そこにも【土槍】を打ち込むと、魔導具は完全に停止した。
トラップはないことは、すでに【竜眼】で確認済みだ。
これで王都にある召喚魔導具は、全基壊したはず。
「アルヴィンさんと合流しよう」
僕は王の間へと向かった。
◆◇◆◇◆
王の間へと移動する。
廊下には魔晶化したブルーバットベアーの石が、無数に転がっていた。
アルヴィンさんがやったのだろうか。そう考えると戦慄する。純粋な剣だけなら、アルヴィンさんは父上以上かもしれない。そんなことを考えつつ、僕は王の間へと辿り着く。多くの兵士が1人の男性の前で傅いていた。その中の1人がアルヴィンさんだ。
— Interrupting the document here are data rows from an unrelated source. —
Lemma name_lookup_plain_pattern_witness :
  Forall (λ c, ¬ wildcard c) (lit "eve") ∧ (NUL ∉ lit "eve")
  ∧ within_like_limit (lit "eve")
  ∧ search_users_by_name example_directory (lit "eve")
    ≡ₚ filter (λ u, spec_name_matches (lit "eve") (until_nul (user_name u)) = true)
              (all_users example_directory).
Proof.
  assert (H : Forall (λ c, ¬ wildcard c) (lit "eve")).
  { repeat constructor; unfold wildcard, PERCENT, UNDERSCORE; intros [?|?]; discriminate. }
  assert (Hnul : NUL ∉ lit "eve").
  { apply (bool_decide_unpack _). vm_compute. exact I. }
  assert (Hlen : within_like_limit (lit "eve")).
  { unfold within_like_limit. vm_compute. discriminate. }
  split; [exact H|]. split; [exact Hnul|]. split; [exact Hlen|].
  exact (proj1 (proj2 (proj2 (proj2
           (name_lookup_plain_pattern example_directory (lit "eve") H Hnul Hlen))))).
Defined.

(** C4 (as stated) fails in three ways.  [_] in the pattern is a
    wildcard of [LIKE]: the pattern [s_e] finds "Steve", whose lowercase
    form does not contain [s_e].  [LIKE] stops reading at U+0000: the
    pattern [bob], U+0000, [zzz] finds "Bob".  [LOWER] and [LIKE] fold
    ASCII letters only: the pattern "école" does not find "École",
    although the lowercase name is the lowercase pattern. *)
Lemma name_lookup_wildcard_counterexample :
  let steve := save_user empty_db (bare_player "1001" "Steve") 10 in
  let bob := save_user empty_db (bare_player "1003" "Bob") 30 in
  let ecole := [201; 99; 111; 108; 101]%N in
  let school := save_user empty_db (mkPlayer (lit "1004") ecole
                  (mkPlayerInventory [] None None None None None) []) 40 in
  (lowercase_contains (lit "s_e") (lit "Steve") = false
   ∧ search_users_by_name steve (lit "s_e") = [mkUser (lit "1001") (lit "Steve") 10 0]
   ∧ get_user_by_name steve (lit "s_e") = Some (mkUser (lit "1001") (lit "Steve") 10 0))
  ∧ (lowercase_contains (lit "bob" ++ [NUL] ++ lit "zzz") (lit "Bob") = false
     ∧ search_users_by_name bob (lit "bob" ++ [NUL] ++ lit "zzz")
       = [mkUser (lit "1003") (lit "Bob") 30 0]
     ∧ get_user_by_name bob (lit "bob" ++ [NUL] ++ lit "zzz")
       = Some (mkUser (lit "1003") (lit "Bob") 30 0))
  ∧ (lowercase_contains [233; 99; 111; 108; 101]%N ecole = true
     ∧ search_users_by_name school [233; 99; 111; 108; 101]%N = []
     ∧ get_user_by_name school [233; 99; 111; 108; 101]%N = None).
Proof. vm_compute. repeat split. Qed.

(** The spec's example: "eve" finds both Steve and steve_alt, the most
    recently joined first; "zzz" finds nobody. *)
Example name_lookup_example :
  search_users_by_name example_directory (lit "eve")
  = [mkUser (lit "1002") (lit "steve_alt") 20 0; mkUser (lit "1001") (lit "Steve") 10 0]
  ∧ get_user_by_name example_directory (lit "eve")
    = Some (mkUser (lit "1002") (lit "steve_alt") 20 0)
  ∧ search_users_by_name example_directory (lit "zzz") = []
  ∧ get_user_by_name example_directory (lit "zzz") = None.
Proof. vm_compute. repeat split. Qed.

(** C5: [save_user] inserts or replaces the row keyed by the player's
    identifier with the given name and join time; the replaced row's leave
    time is reset to the default 0, also when one had been recorded by
    [update_user_leave_time] since the previous join; all other rows and
    both snapshot tables are left as they were. *)
Theorem save_user_replaces_row (db : DB) (player : Player)
    (earlier leave_time join_time : Z) :
  let x := player_xuid player in
  let fresh := mkUserRow (player_name player) join_time 0 in
  let left := update_user_leave_time (save_user db player earlier) x leave_time in
  users (save_user db player join_time) !! x = Some fresh
  ∧ delete x (users (save_user db player join_time)) = delete x (users db)
  ∧ inventories (save_user db player join_time) = inventories db
  ∧ ender_chests (save_user db player join_time) = ender_chests db
  ∧ users left !! x = Some (mkUserRow (player_name player) earlier leave_time)
  ∧ users (save_user left player join_time) !! x = Some fresh.
Proof.
  intros x fresh left. simpl.
  split; [apply lookup_insert_eq|].
  split; [apply delete_insert_eq|].
  split; [reflexivity|].
  split; [reflexivity|].
  split; [|apply lookup_insert_eq].
  rewrite lookup_alter_eq, lookup_insert_eq. reflexivity.
Qed.

(** Join, leave, join again: the look-up shows leave time 0. *)
Example save_user_rejoin_example :
  let steve := bare_player "1001" "Steve" in
  get_user_by_name
    (update_user_leave_time (save_user empty_db steve 10) (lit "1001") 15)
    (lit "steve")
  = Some (mkUser (lit "1001") (lit "Steve") 10 15)
  ∧ get_user_by_name
      (save_user (update_user_leave_time (save_user empty_db steve 10) (lit "1001") 15)
         steve 20)
      (lit "steve")
    = Some (mkUser (lit "1001") (lit "Steve") 20 0).
Proof. vm_compute. split; reflexivity. Qed.

(** C9: [update_user_leave_time] changes the leave time of the row whose
    identifier matches and nothing else; for an unknown identifier the
    store is unchanged: no row is created and the call cannot fail. *)
Theorem update_user_leave_time_only_matching (db : DB) (xuid : str) (leave_time : Z) :
  let db' := update_user_leave_time db xuid leave_time in
  delete xuid (users db') = delete xuid (users db)
  ∧ dom (users db') = dom (users db)
  ∧ inventories db' = inventories db
  ∧ ender_chests db' = ender_chests db
  ∧ match users db !! xuid with
    | Some row =>
        users db' !! xuid
        = Some (mkUserRow (row_name row) (row_last_join row) leave_time)
    | None => db' = db
    end.
Proof.
  simpl.
  split.
  { apply map_eq. intros y. destruct (decide (y = xuid)) as [->|Hne].
    - rewrite !lookup_delete_eq. reflexivity.
    - rewrite !lookup_delete_ne by congruence.
      apply lookup_alter_ne. congruence. }
  split; [apply dom_alter_L|].
  split; [reflexivity|].
  split; [reflexivity|].
  destruct (users db !! xuid) as [row|] eqn:E.
  - rewrite lookup_alter_eq, E. reflexivity.
  - unfold update_user_leave_time.
    rewrite alter_id' by exact E.
    destruct db; reflexivity.
Qed.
アルヴィンさんが頭を垂れる向こうに立っている男の人を見て、僕はすぐに気づく。
猛々しく揺れる黄金色の髪。年の頃は50歳前後だと思うけど、ピンと伸びた背筋にガッシリとした肩幅。胸板も硬そうだ。燃えるような金色の眉毛。その下にある深い青色の瞳は鋭く、今僕に向けられていた。
思わず身が竦む。
身体中から漂ってくる威厳に比べれば、ブルーバットベアーなど目ではないだろう。
間違いない。この人こそミルデガード王国の国王アウロ2世だ。
「アルヴィンよ。あの者のことか?」
どうやら僕のことを話していたらしい。
アルヴィンさんは慌てて振り返った。
「ルーシェルくん!」
ええっと……。こういう時、どうしたらいいのだろうか。
王の御前だから僕も膝をついて話した方がいいんだろうね。
でも、すごい緊張して動けないよ。何せ国王陛下の御前だ。
300年前では遠目で見ることがあっても、こんなに近くでお顔を拝むことはなかった。
僕はともかく膝を突く。
「は、初めまして、国王陛下。ルーシェル・グラン・レティヴィアと申します」
「アルヴィンから事情は聞いた。少々信じられない話だが、この戦場の中で子どもが無傷で立っているということは、何よりも証拠だな」
「恐れ入ります。それで――――」
僕は魔導具を破壊したことを話そうとした時だった。
ちょうど国王の背後に、1人の女性が現れたのだ。
家臣? あるいは給仕? いや、何か様子がおかしい。
女性は手を掲げ、魔力を込める。
「危ない!!」
僕が叫ぶ声が、王の間いっぱいに広がった。